(** * EmpathAI: memory manager, prompt enhancer and chat back ends

    A shallow embedding of the Python sources

    - [app/memory/memory_manager.py]  (class [MemoryManager]),
    - [app/prompt/enhancer.py]        (class [PromptEnhancer]),
    - [fixed_backend.py], [ai_backend.py] (the [/chat] handlers),

    together with the properties of the design document that concern them.

    Conventions of the embedding.

    - A Python [str] is a Rocq [string]; a character stands for its code
      point, so the model covers texts whose code points are below 256.
      [lower], [strip] and [split] follow CPython on that range.
    - A Python [float] is a binary64 primitive float ([PrimFloat.float]);
      comparisons and products are the IEEE ones.
    - A [datetime] is an integer number of microseconds.  One value [now]
      of the process clock is read per operation: the successive
      [datetime.utcnow()] calls of one method are identified.  The server's
      [now()], which fills [created_at] and [updated_at] of an inserted row,
      is a clock of its own, carried by the session.
    - A SQLAlchemy session is the table [long_term_memories] it gives
      access to, as a list of rows in insertion order, with the flag that
      decides when pending changes become visible to queries and the clock
      of the server.  Logging and the free-form [metadata] column are left
      out; no property reads them.
    - A dictionary passed between functions is a record of the keys that
      are read; module-level dictionaries of the back ends are finite maps. *)

From Stdlib Require Import ZArith NArith List Bool Ascii String PrimFloat Lia.
From stdpp Require Import gmap strings list.

Set Warnings "-inexact-float".
Local Open Scope Z_scope.

(** ** Python text primitives *)

Module Text.

Definition nl : string := String (ascii_of_nat 10) "".
Definition dquote : string := String (ascii_of_nat 34) "".

Definition between (lo hi n : N) : bool := ((lo <=? n) && (n <=? hi))%N.

(** [str.isspace] on one character. *)
Definition isspace (c : ascii) : bool :=
  let n := N_of_ascii c in
  between 9 13 n || between 28 32 n || (n =? 133)%N || (n =? 160)%N.

(** [str.lower] on one character. *)
Definition lower_char (c : ascii) : ascii :=
  let n := N_of_ascii c in
  if between 65 90 n || between 192 214 n || between 216 222 n
  then ascii_of_N (n + 32) else c.

(** [str.upper] on one character.  Three code points below 256 have an
    upper case outside that range (181, 223, 255); they are left as they
    are here. *)
Definition upper_char (c : ascii) : ascii :=
  let n := N_of_ascii c in
  if between 97 122 n || between 224 246 n || between 248 254 n
  then ascii_of_N (n - 32) else c.

Fixpoint lower (s : string) : string :=
  match s with
  | EmptyString => EmptyString
  | String c s' => String (lower_char c) (lower s')
  end.

Fixpoint upper (s : string) : string :=
  match s with
  | EmptyString => EmptyString
  | String c s' => String (upper_char c) (upper s')
  end.

Fixpoint lstrip (s : string) : string :=
  match s with
  | EmptyString => EmptyString
  | String c s' => if isspace c then lstrip s' else s
  end.

Fixpoint rstrip (s : string) : string :=
  match s with
  | EmptyString => EmptyString
  | String c s' =>
      match rstrip s' with
      | EmptyString => if isspace c then EmptyString else String c EmptyString
      | r => String c r
      end
  end.

(** [s.strip()] *)
Definition strip (s : string) : string := rstrip (lstrip s).

(** [s.startswith(p)] *)
Definition startswith (s p : string) : bool := String.prefix p s.

(** [needle in hay] *)
Fixpoint contains (needle hay : string) : bool :=
  String.prefix needle hay ||
  match hay with
  | EmptyString => false
  | String _ hay' => contains needle hay'
  end.

(** [any(word in text for word in words)] *)
Definition any_in (words : list string) (text : string) : bool :=
  existsb (fun w => contains w text) words.

Definition push (c : ascii) (pieces : list string) : list string :=
  match pieces with
  | [] => [String c EmptyString]
  | p :: ps => String c p :: ps
  end.

(** [s.split(sep)] for a one-character separator. *)
Fixpoint split_char (sep : ascii) (s : string) : list string :=
  match s with
  | EmptyString => [EmptyString]
  | String c s' =>
      if Ascii.eqb c sep then EmptyString :: split_char sep s'
      else push c (split_char sep s')
  end.

Definition is_terminal (c : ascii) : bool :=
  Ascii.eqb c "." || Ascii.eqb c "!" || Ascii.eqb c "?".

Definition starts_terminal (s : string) : bool :=
  match s with
  | EmptyString => false
  | String c _ => is_terminal c
  end.

(** [re.split(r'[.!?]+', s)]: a maximal run of terminal marks is one
    separator. *)
Fixpoint re_split_terminals (s : string) : list string :=
  match s with
  | EmptyString => [EmptyString]
  | String c s' =>
      if is_terminal c then
        if starts_terminal s' then re_split_terminals s'
        else EmptyString :: re_split_terminals s'
      else push c (re_split_terminals s')
  end.

Definition starts_space (s : string) : bool :=
  match s with
  | EmptyString => true
  | String c _ => isspace c
  end.

(** [s.split()]: the maximal runs of non-space characters. *)
Fixpoint split_ws (s : string) : list string :=
  match s with
  | EmptyString => []
  | String c s' =>
      if isspace c then split_ws s'
      else if starts_space s' then String c EmptyString :: split_ws s'
      else push c (split_ws s')
  end.

(** [sep.join(pieces)] *)
Fixpoint join (sep : string) (pieces : list string) : string :=
  match pieces with
  | [] => EmptyString
  | [p] => p
  | p :: ps => p +:+ sep +:+ join sep ps
  end.

(** [s[:n]] *)
Definition slice_to (n : nat) (s : string) : string := String.substring 0 n s.

(** [l[-n:]] *)
Definition last_n {A} (n : nat) (l : list A) : list A :=
  drop (length l - n)%nat l.

Definition is_empty (s : string) : bool :=
  match s with EmptyString => true | _ => false end.

End Text.

(** One entry of a conversation history: a dictionary read with
    [msg.get("role")], [msg.get("content", "")] and
    [msg.get("sentiment", "neutral")]; [None] stands for an absent key. *)
Record HistoryEntry := {
  h_role : option string;
  h_content : option string;
  h_sentiment : option string
}.

(** [d.get(key, default)] *)
Definition get_or {A} (default : A) (value : option A) : A :=
  match value with
  | Some v => v
  | None => default
  end.

(** ** [hashlib.md5] *)

Module Hashlib.

Local Open Scope N_scope.

Definition add32 (a b : N) : N := (a + b) mod 0x100000000.

Definition rotl32 (x : N) (c : N) : N :=
  (N.lor (N.shiftl x c) (N.shiftr x (32 - c))) mod 0x100000000.

Definition not32 (x : N) : N := N.lxor x 0xffffffff.

Definition shift_table : list N :=
  [7; 12; 17; 22; 7; 12; 17; 22; 7; 12; 17; 22; 7; 12; 17; 22;
   5; 9; 14; 20; 5; 9; 14; 20; 5; 9; 14; 20; 5; 9; 14; 20;
   4; 11; 16; 23; 4; 11; 16; 23; 4; 11; 16; 23; 4; 11; 16; 23;
   6; 10; 15; 21; 6; 10; 15; 21; 6; 10; 15; 21; 6; 10; 15; 21].

Definition sine_table : list N :=
  [ 0xd76aa478; 0xe8c7b756; 0x242070db; 0xc1bdceee;
    0xf57c0faf; 0x4787c62a; 0xa8304613; 0xfd469501;
    0x698098d8; 0x8b44f7af; 0xffff5bb1; 0x895cd7be;
    0x6b901122; 0xfd987193; 0xa679438e; 0x49b40821;
    0xf61e2562; 0xc040b340; 0x265e5a51; 0xe9b6c7aa;
    0xd62f105d; 0x02441453; 0xd8a1e681; 0xe7d3fbc8;
    0x21e1cde6; 0xc33707d6; 0xf4d50d87; 0x455a14ed;
    0xa9e3e905; 0xfcefa3f8; 0x676f02d9; 0x8d2a4c8a;
    0xfffa3942; 0x8771f681; 0x6d9d6122; 0xfde5380c;
    0xa4beea44; 0x4bdecfa9; 0xf6bb4b60; 0xbebfbc70;
    0x289b7ec6; 0xeaa127fa; 0xd4ef3085; 0x04881d05;
    0xd9d4d039; 0xe6db99e5; 0x1fa27cf8; 0xc4ac5665;
    0xf4292244; 0x432aff97; 0xab9423a7; 0xfc93a039;
    0x655b59c3; 0x8f0ccc92; 0xffeff47d; 0x85845dd1;
    0x6fa87e4f; 0xfe2ce6e0; 0xa3014314; 0x4e0811a1;
    0xf7537e82; 0xbd3af235; 0x2ad7d2bb; 0xeb86d391 ].

(** [str.encode()]: UTF-8, for code points below 256. *)
Fixpoint encode (s : string) : list N :=
  match s with
  | EmptyString => []
  | String c s' =>
      let n := N_of_ascii c in
      if n <? 128 then n :: encode s'
      else N.lor 0xc0 (N.shiftr n 6) :: N.lor 0x80 (N.land n 0x3f) :: encode s'
  end.

Fixpoint le_bytes (count : nat) (x : N) : list N :=
  match count with
  | O => []
  | S k => x mod 256 :: le_bytes k (x / 256)
  end.

Fixpoint le_word (bytes : list N) : N :=
  match bytes with
  | [] => 0
  | b :: bytes' => b + 256 * le_word bytes'
  end.

Definition pad (message : list N) : list N :=
  let len := N.of_nat (length message) in
  let zeros := N.to_nat ((119 - len mod 64) mod 64) in
  message ++ [0x80] ++ repeat 0 zeros ++ le_bytes 8 (8 * len).

Fixpoint chunks (fuel : nat) (size : nat) (l : list N) : list (list N) :=
  match fuel, l with
  | _, [] => []
  | O, _ => []
  | S fuel', _ => firstn size l :: chunks fuel' size (skipn size l)
  end.

Definition words_of (block : list N) : list N :=
  map le_word (chunks 16 4 block).

Record State := { sa : N; sb : N; sc : N; sd : N }.

Definition round (m : list N) (st : State) (i : nat) : State :=
  let '{| sa := a; sb := b; sc := c; sd := d |} := st in
  let n := N.of_nat i in
  let '(f, g) :=
    if n <? 16 then (N.lor (N.land b c) (N.land (not32 b) d), n)
    else if n <? 32 then (N.lor (N.land d b) (N.land (not32 d) c), (5 * n + 1) mod 16)
    else if n <? 48 then (N.lxor (N.lxor b c) d, (3 * n + 5) mod 16)
    else (N.lxor c (N.lor b (not32 d)), (7 * n) mod 16) in
  let f' := add32 (add32 (add32 f a) (nth i sine_table 0)) (nth (N.to_nat g) m 0) in
  {| sa := d; sb := add32 b (rotl32 f' (nth i shift_table 0)); sc := b; sd := c |}.

Definition compress (st : State) (block : list N) : State :=
  let st' := fold_left (round (words_of block)) (seq 0 64) st in
  {| sa := add32 (sa st) (sa st'); sb := add32 (sb st) (sb st');
     sc := add32 (sc st) (sc st'); sd := add32 (sd st) (sd st') |}.

Definition hex_digit (n : N) : ascii :=
  if n <? 10 then ascii_of_N (48 + n) else ascii_of_N (87 + n).

Fixpoint hex (bytes : list N) : string :=
  match bytes with
  | [] => EmptyString
  | b :: bytes' => String (hex_digit (b / 16)) (String (hex_digit (b mod 16)) (hex bytes'))
  end.

(** [hashlib.md5(s.encode()).hexdigest()] *)
Definition md5_hexdigest (s : string) : string :=
  let message := pad (encode s) in
  let st := fold_left compress (chunks (length message) 64 message)
              {| sa := 0x67452301; sb := 0xefcdab89; sc := 0x98badcfe; sd := 0x10325476 |} in
  hex (le_bytes 4 (sa st) ++ le_bytes 4 (sb st) ++ le_bytes 4 (sc st) ++ le_bytes 4 (sd st)).

Local Close Scope N_scope.

End Hashlib.

Arguments Hashlib.md5_hexdigest : simpl never.

(** ** The memory manager *)

Module MemoryManager.

Inductive MemoryPriority := LOW | MEDIUM | HIGH | CRITICAL.

Record CategoryConfig := {
  keywords : list string;
  lifespan_days : Z;
  priority : MemoryPriority
}.

(** [_init_memory_categories]: the table, in the insertion order of the
    dictionary, which is the order in which Python iterates over it. *)
Definition memory_categories : list (string * CategoryConfig) :=
  [ ("preference",
     {| keywords := ["like"; "love"; "enjoy"; "favorite"; "prefer"; "hate";
                     "dislike"; "fond of"];
        lifespan_days := 365; priority := HIGH |});
    ("fact",
     {| keywords := ["am"; "'m"; "have"; "work"; "study"; "live"; "born";
                     "age"; "from"];
        lifespan_days := 730; priority := MEDIUM |});
    ("experience",
     {| keywords := ["went to"; "visited"; "experienced"; "happened"; "once"];
        lifespan_days := 180; priority := MEDIUM |});
    ("goal",
     {| keywords := ["want to"; "plan to"; "goal"; "aspire"; "dream";
                     "hope to"];
        lifespan_days := 90; priority := HIGH |});
    ("emotion",
     {| keywords := ["feel"; "felt"; "emotion"; "happy"; "sad"; "angry";
                     "excited"];
        lifespan_days := 30; priority := LOW |}) ].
* * * * * * *
> **Work order**: Your answer should be exactly the lines of the data above, from the first through the line containing "of the process".

> **Answer to this exercise**:
(** * EmpathAI: memory manager, prompt enhancer and chat back ends

    A shallow embedding of the Python sources

    - [app/memory/memory_manager.py]  (class [MemoryManager]),
    - [app/prompt/enhancer.py]        (class [PromptEnhancer]),
    - [fixed_backend.py], [ai_backend.py] (the [/chat] handlers),

    together with the properties of the design document that concern them.

    Conventions of the embedding.

    - A Python [str] is a Rocq [string]; a character stands for its code
      point, so the model covers texts whose code points are below 256.
      [lower], [strip] and [split] follow CPython on that range.
    - A Python [float] is a binary64 primitive float ([PrimFloat.float]);
      comparisons and products are the IEEE ones.
    - A [datetime] is an integer number of microseconds.  One value [now]
      of the process clock is read per operation: the successive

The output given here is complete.